Frequent but unpredictable DB_PAGE_NOTFOUND corruption
673547Dec 2 2008 — edited Dec 3 2008Hi,
We have developed a multi-process data processing engine that uses BDB as state storage to store queues of pointers to datums in on-disk flat files. The engine is written in Perl, using the standard BerkeleyDB CPAN module as its interface to BDB.
Platform: Red Hat Enterprise Linux 5.1 x86-64
Perl: 5.8.8 (with 64-bit support)
BDB: 4.3.29 (the default for this version of RHEL)
After running in production for some time without any errors, occasionally one of the data queues (a Btree database) has started to corrupt after a few hours of record creation/deletion by forked children. The error (which is elicited after subsequent db_put() calls is "DB_PAGE_NOTFOUND: Requested page not found"), and running db_verify on the database returns:
"db_verify: Page 1: internal page is empty and should not be
db_verify: queue.db: DB_VERIFY_BAD: Database verification failed"
Worse, is that the error cannot be recreated on any of our development or staging environments - it just intermittently occurs in production, now maybe every 3 to 8 hours.
Some background:
Roughly - the child processes that seem to be causing the corruption read a bunch of key/values via a cursor, and then delete the keys from the DB.
The environment is created with: DB_CREATE | DB_INIT_LOCK | DB_INIT_LOG | DB_INIT_MPOOL | DB_THREAD | DB_INIT_TXN
The database is created with: DB_CREATE|DB_THREAD
The parent process closes all Env & DB handles before forking children, then re-opens upon returning from fork().
The child processes all open their own Env & DB handles after fork().
There are usually around 5-8 children running in parallel, and will execute the deletes on the DB in parallel.

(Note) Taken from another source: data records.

(* ===== verification/SaturnJson.v ===== *)
(** * SaturnJson: the JSON of the SaturnSwap service ([dex/saturnswap/api_models.go],
    [api.go]).

    The records of the responses with their members, the requests, and the operations
    of the client with the program's own encoding. A decimal is a string or a number
    as it is written; a decimal that is neither keeps the compact form of its text,
    and so does raw data. *)
From S2P Require Import Prelude.
From S2P Require Import Text.
From S2P Require Import Float64.
From S2P Require Import Common.
From S2P Require Import KeyValue.
From S2P Require Import JsonString.
From S2P Require Import JsonNumber.
From S2P Require Import FloatText.
From S2P Require Import Json.
From S2P Require Import JsonRecord.
From S2P Require Import PoolJson.
From S2P Require Import Endpoint.
From S2P Require Import Saturn.

#[local] Obligation Tactic := idtac.

(** ** Decimals *)

Definition read_string_text (data : string) : option string := json_Unmarshal string_kind data "".
Definition read_decimal (j : json) (_ : string) : option string :=
  DecimalString_UnmarshalJSON read_string_text (render j).

Lemma trim_right_last p s c : p c = false -> trim_right p (s +:+ String c "") = s +:+ String c "".
Proof.
  intros Hc. induction s as [|d s IH].
  - rewrite app_Empty, trim_right_cons. cbn. by rewrite Hc.
  - rewrite app_String, trim_right_cons, IH. by destruct s.
Qed.
Lemma TrimSpace_quoted raw : TrimSpace (quoted raw) = quoted raw.
Proof.
  unfold TrimSpace, Trim, quoted. change (trim_left is_space (String dquote (raw +:+ String dquote "")))
    with (String dquote raw +:+ String dquote ""). by apply trim_right_last.
Qed.

#[program] Definition decimal_kind : kind string := {|
  enc s := Some (JStr (JsonString.quote s));
  dec := read_decimal;
  zero_value := "";
  is_empty s := String.eqb s "";
  good := Utf8;
  into := always;
|}.
Next Obligation. intros t j _ [= <-]. constructor. apply raw_ok_quote. Qed.
Next Obligation.
  intros t j t0 Ht [= <-] _. unfold read_decimal, DecimalString_UnmarshalJSON. cbn [render].
  rewrite TrimSpace_quoted, bool_decide_false by done.
  change (read_string_text (quoted (JsonString.quote t)) = Some t).
  by apply (json_Unmarshal_Marshal string_kind).
Qed.
Next Obligation. intros t _ H. by apply String.eqb_eq. Qed.
Next Obligation. done. Qed.

(** ** Tokens, statistics and pools *)

Definition token_fields : fields _ :=
  FCons "id" true string_kind (FCons "name" true string_kind (FCons "image" true string_kind
  (FCons "policy_id" true string_kind (FCons "asset_name" true string_kind
  (FCons "decimals" true uint32_kind (FCons "precision" true uint32_kind
  (FCons "ticker" true string_kind (FCons "price" true decimal_kind
  (FCons "is_verified" true bool_kind (FCons "is_active" true bool_kind FNil)))))))))).
Definition token_tuple (t : TokenProject) :=
  (tk_ID t, (tk_Name t, (tk_Image t, (tk_PolicyID t, (tk_AssetName t, (tk_Decimals t,
  (tk_Precision t, (tk_Ticker t, (tk_Price t, (tk_IsVerified t, (tk_IsActive t, tt))))))))))).
Definition token_of_tuple (r : _) : TokenProject :=
  let '(y0, (y1, (y2, (y3, (y4, (y5, (y6, (y7, (y8, (y9, (y10, tt))))))))))) := r in
  mkToken y0 y1 y2 y3 y4 y5 y6 y7 y8 y9 y10.
#[program] Definition token_kind : kind TokenProject :=
  struct_kind token_fields token_tuple token_of_tuple _ no_extra eq_refl (no_extra_ok _) _.
Next Obligation. by intros []. Qed.
Next Obligation.
  by intros (? & ? & ? & ? & ? & ? & ? & ? & ? & ? & ? & []).
Qed.
(* ===== verification/_CoqProject ===== *)
-Q . S2P
Prelude.v
Bytes.v
Io.v
Fcall.v
Legacy.v
Serialize.v
Wire.v
EncodeFacts.v
DecodeFacts.v
SerializeProps.v
Decoder.v
Error.v
ErrorText.v
Utils.v
Srv.v
Dispatch.v
DispatchFacts.v
SrvProps.v
Path.v
Unpfs.v
UnpfsFacts.v
MemOs.v
UnpfsProps.v
UnpfsJail.v
Proc.v
UnpfsSteps.v
UnpfsAlone.v
FsLoop.v
FsLoopFacts.v
FsLoopProps.v
FsLoopJail.v
Linear.v
LinearProps.v
LinearLoop.v
Text.v
Namespace.v
NamespaceProps.v
Launcher.v
LauncherProps.v
Server.v
ServerProps.v
Steps.v
StepsProps.v
StepsTasks.v
StepsWaits.v
Copying.v
CopyingFacts.v
CopyingProps.v
StepsTerm.v
StepsRefine.v
Streams.v
StreamsProps.v
Tunnel.v
Client.v
ClientProps.v
Rpc.v
RpcProps.v
AsyncFd.v
Stdio.v
StdioProps.v
NetText.v
App.v
AppProps.v
Session.v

Before exiting, the child processes always explicitly call db_sync() before calling db_close() - probably overkill.
Here's where my understanding of deadlocking in BDB gets shaky:
DB_INIT_LOCK should implement multiple-writer locking semantics, and because of the way the parent process distributes the work to the child processes, children are never competing to delete the same keys.

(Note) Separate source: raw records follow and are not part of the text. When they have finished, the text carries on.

(* ===== verification/Io.v ===== *)
(** * std::io errors, and the readers and writers the serializer is generic in

    [io_error] models [std::io::Error].  [ReadBytesExt] and [WriteBytesExt]
    are the interfaces of the byteorder crate (over [std::io::Read] and
    [std::io::Write]) that [serialize.rs] is written against: its code never
    sees a concrete reader or writer, so neither do the definitions of
    Serialize.v.  [ReaderLaws] and [WriterLaws] state the documented behaviour
    of those traits; the byte slice, the growing vector and the fixed buffer
    at the end of the file are lawful instances. *)

From Stdlib Require Import Strings.Byte.
From S2P Require Import Prelude Bytes.

(** ** std::io::Error *)

Inductive ErrorKind : Set :=
  | NotFound | PermissionDenied | ConnectionRefused | ConnectionReset
  | ConnectionAborted | NotConnected | AddrInUse | AddrNotAvailable | BrokenPipe
  | AlreadyExists | WouldBlock | InvalidInput | InvalidData | TimedOut | WriteZero
  | Interrupted | Unsupported | UnexpectedEof | OutOfMemory | Other.

(** An error is the code the operating system gave ([from_raw_os_error]), or a
    kind with a message ([Error::new]). *)
Inductive io_error : Set :=
  | Os (code : i32)
  | Simple (kind : ErrorKind) (msg : string).

#[export] Instance ErrorKind_eq_dec : EqDecision ErrorKind.
Proof. solve_decision. Defined.
#[export] Instance i32_eq_dec : EqDecision i32 := Z.eq_dec.
#[export] Instance io_error_eq_dec : EqDecision io_error.
Proof. solve_decision. Defined.

Definition raw_os_error (e : io_error) : option i32 :=
  match e with Os c => Some c | Simple _ _ => None end.

(** What [Read::read_exact] reports when the input ends early. *)
Definition eof_error : io_error := Simple UnexpectedEof "failed to fill whole buffer".

(** What [Write::write_all] reports when the writer takes no more bytes. *)
Definition write_zero_error : io_error := Simple WriteZero "failed to write whole buffer".

(** ** The interfaces *)

Class ReadBytesExt (R : Type) := {
  read_u8 : M R io_error u8;
  read_u16_le : M R io_error u16;
  read_u32_le : M R io_error u32;
  read_u64_le : M R io_error u64;
  (** [Read::read_exact] into a buffer of the given length. *)
  read_exact_buf : nat -> M R io_error (list byte)
}.

Class WriteBytesExt (W : Type) := {
  write_u8 : u8 -> M W io_error unit;
  write_u16_le : u16 -> M W io_error unit;
  write_u32_le : u32 -> M W io_error unit;
  write_u64_le : u64 -> M W io_error unit;
  (** [Write::write_all]. *)
  write_all : list byte -> M W io_error unit
}.

(** ** The reference reader: a byte slice, [impl Read for &[u8]] *)

Definition slice_read_exact (n : nat) : M (list byte) io_error (list byte) := fun l =>
  if decide (n <= length l)%nat then (Ok (take n l), drop n l) else (Err eof_error, []).

Definition slice_uint (n : nat) : M (list byte) io_error Z :=
  b ← slice_read_exact n; mret (le_value b).

#[export] Instance slice_reader : ReadBytesExt (list byte) := {|
  read_u8 := slice_uint 1;
  read_u16_le := slice_uint 2;
  read_u32_le := slice_uint 4;
  read_u64_le := slice_uint 8;
  read_exact_buf := slice_read_exact
|}.

(** ** The reference writer: [impl Write for Vec<u8>], which never fails *)

Definition vec_push (b : list byte) : M (list byte) io_error unit := fun l => (Ok tt, l ++ b).

#[export] Instance vec_writer : WriteBytesExt (list byte) := {|
  write_u8 v := vec_push (le_bytes 1 v);
  write_u16_le v := vec_push (le_bytes 2 v);
  write_u32_le v := vec_push (le_bytes 4 v);
  write_u64_le v := vec_push (le_bytes 8 v);
  write_all := vec_push
|}.

(** ** Readers: laws

    [view r] is what is left to read.  [simulates view m n]: run on [r], the
    reader's [m] returns what the slice reader's [n] returns on [view r], and
    keeps the views equal. *)
Definition simulates {R A} (view : R -> list byte)
    (m : M R io_error A) (n : M (list byte) io_error A) : Prop :=
  forall r, match n (view r) with
    | (Ok a, l) => exists r', m r = (Ok a, r') /\ view r' = l
    | (Err e, _) => exists r', m r = (Err e, r')
    end.

Class ReaderLaws (R : Type) `{ReadBytesExt R} := {
  view : R -> list byte;
  read_u8_law : simulates view read_u8 (slice_uint 1);
  read_u16_law : simulates view read_u16_le (slice_uint 2);
  read_u32_law : simulates view read_u32_le (slice_uint 4);
  read_u64_law : simulates view read_u64_le (slice_uint 8);
  read_exact_law : forall n, simulates view (read_exact_buf n) (slice_read_exact n)
}.

Section Simulates.
Context {R : Type} (v : R -> list byte).

Lemma simulates_ret {A} (a : A) : simulates v (mret a) (mret a).
Proof. intros r. simpl. eauto. Qed.

Lemma simulates_throw {A} (e : io_error) : simulates (A := A) v (throw e) (throw e).
Proof. intros r. simpl. eauto. Qed.

Lemma simulates_bind {A B} (m : M R io_error A) n (k : A -> M R io_error B) h :
  simulates v m n -> (forall a, simulates v (k a) (h a)) -> simulates v (m ≫= k) (n ≫= h).
Proof.
  intros Hm Hk r. specialize (Hm r). unfold mbind, M_bind.
  destruct (n (v r)) as [[a|e] l].
  - destruct Hm as (r' & -> & <-). apply Hk.
  - destruct Hm as (r' & ->). eauto.
Qed.
End Simulates.

#[export] Hint Resolve simulates_ret simulates_throw simulates_bind
  read_u8_law read_u16_law read_u32_law read_u64_law read_exact_law : wire.

#[export] Instance slice_reader_laws : ReaderLaws (list byte).
Proof.
  refine {| view := fun l => l |}.
  all: intros; intros l; simpl;
    match goal with |- context [?n l] => destruct (n l) as [[?|?] ?]; eauto end.
Defined.

(** ** Writers: laws

    [appended v w bs r w']: a write of [bs] that gave [r] left the writer with
    [bs] appended when it succeeded, and with a part of [bs] when it failed. *)
Definition appended {W A} (v : W -> list byte) (w : W) (bs : list byte)
    (r : result io_error A) (w' : W) : Prop :=
  match r with
  | Ok _ => v w' = v w ++ bs
  | Err _ => exists p, p `prefix_of` bs /\ v w' = v w ++ p
  end.

Definition writes {W A} (v : W -> list byte) (m : M W io_error A) (bs : list byte) : Prop :=
  forall w, appended v w bs (m w).1 (m w).2.

Class WriterLaws (W : Type) `{WriteBytesExt W} := {
  written : W -> list byte;
  write_u8_law : forall x, writes written (write_u8 x) (le_bytes 1 x);
  write_u16_law : forall x, writes written (write_u16_le x) (le_bytes 2 x);
  write_u32_law : forall x, writes written (write_u32_le x) (le_bytes 4 x);
  write_u64_law : forall x, writes written (write_u64_le x) (le_bytes 8 x);
  write_all_law : forall bs, writes written (write_all bs) bs
}.

#[export] Hint Resolve write_u8_law write_u16_law write_u32_law write_u64_law
  write_all_law : wire.

#[export] Instance vec_writer_laws : WriterLaws (list byte).
Proof. refine {| written := fun l => l |}; intros; intros w; done. Defined.

(** ** A writer that fails: [impl Write for &mut [u8]], a buffer of fixed size *)

Record buffer : Set := { buf_data : list byte; buf_room : nat }.

Definition buffer_push (b : list byte) : M buffer io_error unit := fun w =>
  if decide (length b <= buf_room w)%nat
  then (Ok tt, {| buf_data := buf_data w ++ b; buf_room := buf_room w - length b |})
  else (Err write_zero_error,
        {| buf_data := buf_data w ++ take (buf_room w) b; buf_room := 0 |}).

Definition buffer_writer : WriteBytesExt buffer := {|
  write_u8 v := buffer_push (le_bytes 1 v);
  write_u16_le v := buffer_push (le_bytes 2 v);
  write_u32_le v := buffer_push (le_bytes 4 v);
  write_u64_le v := buffer_push (le_bytes 8 v);
  write_all := buffer_push
|}.

Lemma buffer_push_writes b : writes buf_data (buffer_push b) b.
Proof.
  intros w. unfold buffer_push. case_decide; simpl; [done|].
  eexists. split; [apply prefix_take|done].
Qed.

#[local] Existing Instance buffer_writer.
Definition buffer_writer_laws : WriterLaws buffer.
Proof. refine {| written := buf_data |}; intros; apply buffer_push_writes. Defined.

(** A writer that makes room for whatever it is given, as [Vec] and the
    [bytes] crate's [BytesMut] do. *)
Class Growable (W : Type) `{WriteBytesExt W} : Prop := {
  grow_u8 : forall x w, is_ok (write_u8 x w).1;
  grow_u16 : forall x w, is_ok (write_u16_le x w).1;
  grow_u32 : forall x w, is_ok (write_u32_le x w).1;
  grow_u64 : forall x w, is_ok (write_u64_le x w).1;
  grow_all : forall bs w, is_ok (write_all bs w).1
}.

#[export] Instance vec_growable : Growable (list byte).
Proof. by split. Qed.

I suspect the reason for the corruption is that BDB's locking may be page-based, not key (record) based, and if (say) child A deleting a key causes an underlying page split (?) whilst child B is also deleting a key stored on that same page, corruption occurs. Am I on the right track here? The app is not yet doing any deadlock detection or resolution - we haven't yet gone down that route because nowhere are any errors regarding deadlocks being surfaced in the statuses of any DB calls, or the output of db_stat().
Interestingly, none of the db_del() calls in any of children fail, with deadlock errors or otherwise - the corruption is only noticed by calls to db_put() into the same database during a subsequent processing run - obviously after the in-memory cache has been synced to disk.
We haven't yet gone for upgrading BDB to 4.7 (or even 4.4) , but will attempt to do this if no other fix is forthcoming.
An alternative, quicker fix we're trying out is to use DB_INIT_CDB to enforce single-writer semantics on the children, or to move the responsibility of writing back up to the parent process, and have no multiple-writers at all.
I know my understanding of the pitfalls of deadlocking and how they relate to the underlying Btree store aren't great and suspect herein lies the real problem. Many thanks in advance for anyone with advice or recommendations here.